IL FUTURO DELLA MODA PASSA ATTRAVERSO I FUNGHI ?

Sembra giĆ  tramontata l'era, molti fondi si ritirano per investire nelle A.I.

Continua la frenata dei materiali bio-based. Solo qualche mese fa un rapporto pubblicato dal think tank Material Innovation Initiative denunciava un calo di investimenti per il comparto dei materiali next-gen, definizione che include pelli vegane o di origine vegetale e tutte le alternative non plastiche a poliestere e viscosa.
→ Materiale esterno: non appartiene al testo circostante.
(** ** Playback and interactions together *)

Lemma map_patch_objects videoId patch h prev :
  objects_below h prev →
  NoDup (FeedEntry.obj <$> prev) →
  let r := map_patch videoId patch h prev in
  (h ≤ r.2)%nat
  ∧ (∀ o, o ∈ FeedEntry.obj <$> r.1 →
          o ∈ FeedEntry.obj <$> prev ∨ (h ≤ o < r.2)%nat)
  ∧ NoDup (FeedEntry.obj <$> r.1).
Proof.
  revert h. induction prev as [|e rest IH]; intros h Hbelow Hnd.
  { simpl. split; [done|]. split; [by left|done]. }
  apply Forall_cons in Hbelow as [He Hbelow].
  rewrite fmap_cons in Hnd. apply NoDup_cons in Hnd as [Hnotin Hnd].
  cbn [map_patch].
  destruct (String.eqb (Video.id (FeedEntry.video e)) videoId).
  - assert (Hbelow' : objects_below (S h) rest).
    { eapply Forall_impl; [exact Hbelow|]. simpl. lia. }
    destruct (IH (S h) Hbelow' Hnd) as (Hle & Hin & Hnd').
    destruct (map_patch videoId patch (S h) rest) as [rest' h'].
    cbn [fst snd] in *. rewrite fmap_cons. cbn [FeedEntry.obj].
    split; [lia|]. split.
    + intros o [Ho|Ho]%elem_of_cons; [right; lia|].
      destruct (Hin o Ho) as [Hold|Hnew].
      * left. apply elem_of_cons. by right.
      * right. lia.
    + apply NoDup_cons. split; [|done]. intros Hh.
      destruct (Hin h Hh) as [Hold|Hnew]; [|lia].
      apply list_elem_of_fmap in Hold as (e0 & Heq & He0).
      assert ((FeedEntry.obj e0 < h)%nat); [|lia].
      by apply (proj1 (Forall_forall _ _) Hbelow).
  - destruct (IH h Hbelow Hnd) as (Hle & Hin & Hnd').
    destruct (map_patch videoId patch h rest) as [rest' h'].
    cbn [fst snd] in *. rewrite !fmap_cons.
    split; [done|]. split.
    + intros o [Ho|Ho]%elem_of_cons; [left; apply elem_of_cons; by left|].
      destruct (Hin o Ho) as [Hold|Hnew].
      * left. apply elem_of_cons. by right.
      * by right.
    + apply NoDup_cons. split; [|done]. intros Ho.
      destruct (Hin _ Ho) as [Hold|Hnew]; [done|lia].
Qed.

(** A patch of the feed keeps the objects pairwise distinct and below the
    new heap bound. *)
Lemma patchVideos_objects videoId patch s :
  distinct_objects (videos s) →
  objects_below (heap s) (videos s) →
  distinct_objects (videos (patchVideos videoId patch s))
  ∧ objects_below (heap (patchVideos videoId patch s))
                  (videos (patchVideos videoId patch s)).
Proof.
  intros Hnd Hbelow. unfold patchVideos.
  destruct (map_patch_objects videoId patch (heap s) (videos s) Hbelow Hnd)
    as (Hle & Hin & Hnd').
  destruct (map_patch videoId patch (heap s) (videos s)) as [vs h].
  cbn [fst snd] in *. split; [done|].
  apply Forall_forall. intros e He. simpl.
  assert (Ho : FeedEntry.obj e ∈ FeedEntry.obj <$> vs)
    by by apply list_elem_of_fmap_2.
  destruct (Hin (FeedEntry.obj e) Ho) as [Hold|Hnew]; [|lia].
  apply list_elem_of_fmap in Hold as (e0 & Heq & He0).
  assert ((FeedEntry.obj e0 < heap s)%nat); [|lia].
  by apply (proj1 (Forall_forall _ _) Hbelow).
Qed.

(** ... and, when the patch keeps id and URL, the video at each position
    keeps them too. *)
Lemma patchVideos_position videoId patch s p item :
  (∀ v, Video.id (patch v) = Video.id v) →
  (∀ v, Video.video_url (patch v) = Video.video_url v) →
  videos s !! p = Some item →
  ∃ item', videos (patchVideos videoId patch s) !! p = Some item'
    ∧ Video.id (FeedEntry.video item') = Video.id (FeedEntry.video item)
    ∧ Video.video_url (FeedEntry.video item')
      = Video.video_url (FeedEntry.video item).
Proof.
  intros Hid Hurl Hitem. rewrite videos_patch.
  destruct (decide (Video.id (FeedEntry.video item) = videoId)) as [Heq|Hne].
  - destruct (map_patch_lookup_hit videoId patch (heap s) _ _ _ Hitem Heq)
      as [o Ho].
    eexists. split; [exact Ho|]. simpl. by rewrite Hid, Hurl.
  - eexists. split; [by apply map_patch_lookup|done].
Qed.

Lemma feed_patched_refl s : feed_patched s s.
Proof. split; [done|]. split; [done|]. intros p item H. eauto. Qed.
A conferma, arriva ora da Vogue Business la notizia del fallimento del materiale Mylo, prodotto dalla startup statunitense Bolt Threads.

 

Progettato per essere un’alternativa al tatto e alla vista molto simile alla pelle di origine animale, Mylo veniva generato a partire dal micelio, l’apparato vegetativo dei funghi, ed è stato protagonista degli esperimenti eco-friendly di maison quali Stella McCartney, storicamente dalla vocazione green, ed Hermès o colossi dello sportswear come Adidas.

 

“Non siamo immuni alle stesse pressioni macroeconomiche che tutti gli altri stanno affrontando, quindi abbiamo messo in pausa Mylo per rivalutare cosa funziona e cosa funzionerà in futuro”, ha raccontato alla testata statunitense Dan Widmaier, CEO dell’azienda specializzata in materiali alternativi, il cui portafoglio proseguirà nella propria produzione nonostante lo stop di Mylo.

 

Dietro il fallimento della nota ‘finta pelle’ ci sarebbero quindi le criticità dello scenario globale e lo spostamento dell’interesse di mercati e investitori verso altri orizzonti, nonostante l’iniziale consenso diffuso ricevuto in qualità di ‘acceleratore’ della transizione green nel mondo della moda e del lusso. Tra questi, racconta Widmaier, la frontiera dell’intelligenza artificiale, tra le nuove grandi scommesse del fashion e più in generale degli investitori.

 

Proprio sull’onda del successo dei materiali next-gen, dalla sua fondazione Bolt Threads aveva raccolto finanziamenti per 300 milioni di dollari. In seguito all’abbandono (forse temporaneo) di Mylo, avrebbe già disposto due cicli di finanziamenti, uno per ciascun trimestre del 2023 in corso.

 

Il manager non sembra però essersi arreso, ma è anzi possibilista su una eventuale ripresa della produzione dell’alternativa fungina alla pelle, qualora le condizioni esogene dovessero migliorare. Altrimenti, la tecnologia Mylo potrebbe essere ceduta a terzi, pur di non perdere quanto conquistato tra ricerche e riscontri di mercato tra le aziende del fashion.

 

Per il momento, la vicenda Mylo sembra comunque confermare il carattere ancora controverso delle nuove frontiere vegetali della pelle, aspramente osteggiate dai player che della pelle animale difendono gli interessi; nel Belpaese in prima linea c’è Unic-Concerie Italiane, che ne sottolinea le ancora numerose criticità, a partire dagli altissimi costi e dalle prestazioni definite ancora non all’altezza della pelle tradizionale.

 

E poi c’è il tema dell’attrattività sui consumatori: l’audience del lusso potrebbe non essere ancora pronta a investire in materiali green, sebbene innovativi e tecnologicamente sofisticati, ben diversi dalle ‘pelli’ plastiche che hanno ben poche somiglianze con quelle animali. Tuttavia, è verosimile che il territorio delle pelli bio-based resti ancora per un po’ tra quelli che vivono maggiore fermento su cui giocare la partita della sostenibilità: dal 2015 a oggi i cosiddetti materiali di nuova generazione hanno attirato investimenti globali per 2,3 miliardi di dollari (circa 2,1 miliardi di euro), una cifra indice di una portata che difficilmente scemerà in breve tempo. Ma le avvisaglie per pensare a un fuoco di paglia hanno già fatto capolino.